TASK DIRECTIONS:
Copy word for word, please, the lines of the entries below running from the one containing "destruct (Z.lt_ge_cases (i64" to the one containing "(start + next)); lia|].", both ends included.

DATA TO USE:
○ ○ ○

Lemma skip_loop_post f d n :
  blen d < 2 ^ 62 -> skip_loop f d = Ok n -> skip_post d n.
Proof.
  intros Hl. destruct f as [|f]; cbn [skip_loop]; [done|].
  destruct (blen d <=? 0) eqn:E; [done|]. zbool.
  unfold bind at 1. destruct (varint u64 d 0) as [[w| |] i] eqn:Hv; cbn [fst]; try done.
  apply varint_advance in Hv. unfold skip_post, gets, throw.
  zcase.
  { unfold bind. destruct (varint u64 d i) as [[w'| |] i'] eqn:Hv'; cbn; try done.
    apply varint_advance in Hv'. intros [= <-]. unfold id. lia. }
  zcase; [cbn [fst]; intros [= <-]; rewrite i64_small; lia|].
  zcase.
  { unfold bind. destruct (varint i64 d i) as [[w'| |] i'] eqn:Hv'; cbn [fst]; try done.
    pose proof (varint_i64_range _ _ _ _ Hv'). apply varint_advance in Hv'.
    zcase; cbn [fst]; [done|]. intros [= <-]. destruct (i64_cases (i' + w')); lia. }
  zcase; [cbn [fst]; intros ?%skip_group_post; lia|].
  zcase; [cbn [fst]; intros [= <-]; unfold id; lia|].
  zcase; [cbn [fst]; intros [= <-]; rewrite i64_small; lia | done].
Qed.

Lemma skip_group_negative f d start : start < 0 -> skip_group (S f) d start = Panic.
Proof. intros. cbn [skip_group]. by rewrite varint_negative. Qed.

Lemma skip_fuel_enough f :
  (forall d f2, blen d < 2 ^ 62 -> 2 * blen d + 2 <= Z.of_nat f -> (f <= f2)%nat ->
     skip_loop f2 d = skip_loop f d) /\
  (forall d start f2, blen d < 2 ^ 62 -> 2 * (blen d - start) + 3 <= Z.of_nat f ->
     (1 <= f <= f2)%nat -> skip_group f2 d start = skip_group f d start).
Proof.
  induction f as [|f [IHs IHg]]; split; intros; [len | lia | |].
  - destruct f2 as [|f2]; [lia|]. cbn [skip_loop]. destruct (blen d <=? 0) eqn:E; [done|]. zbool.
    unfold bind. destruct (varint u64 d 0) as [[w| |] i] eqn:Hv; try done.
    apply varint_advance in Hv. cbn zeta. repeat (zcase; [done|]). zcase; [|done].
    rewrite IHg; [done|lia|lia|lia].
  - destruct f2 as [|f2]; [lia|]. cbn [skip_group].
    destruct (varint u64 d start) as [[w| |] i] eqn:Hv; try done.
    apply varint_advance in Hv. destruct (Z.land w 7 =? 4); [done|].
    destruct (slice d start (blen d)) as [rest|] eqn:Hs; [|done]. apply slice_Some in Hs.
    rewrite (IHs rest f2) by lia.
    destruct (skip_loop f rest) as [next| |] eqn:Hk; try done.
    apply skip_loop_post in Hk as [Hk Hub]; [|lia].
    destruct f as [|f]; [lia|]. destruct f2 as [|f2]; [lia|].
    destruct (Z.lt_ge_cases (i64 (start + next)) 0); [by rewrite !skip_group_negative|].
    assert (start < i64 (start + next)).
    { destruct Hk as [Hk|Hk]; [destruct (i64_cases (start + next)); lia|].
      assert (i64 (start + next) = start + next) by (apply i64_small; lia). lia. }
    apply IHg; lia.
Qed.

Section UnmarshalTermination.
Context {M : Type}.
Variable field : bytes -> Z -> Z -> option (St (M * Z) unit).
Variable unrecognized : bytes -> M -> M.

(** A field handler never moves the cursor backwards. *)
Definition advances (h : St (M * Z) unit) : Prop :=
  forall m i m' i', h (m, i) = (Ok tt, (m', i')) -> i <= i'.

○ ○ ○

OUTPUT BELOW:
    destruct (Z.lt_ge_cases (i64 (start + next)) 0); [by rewrite !skip_group_negative|].
    assert (start < i64 (start + next)).
    { destruct Hk as [Hk|Hk]; [destruct (i64_cases (start + next)); lia|].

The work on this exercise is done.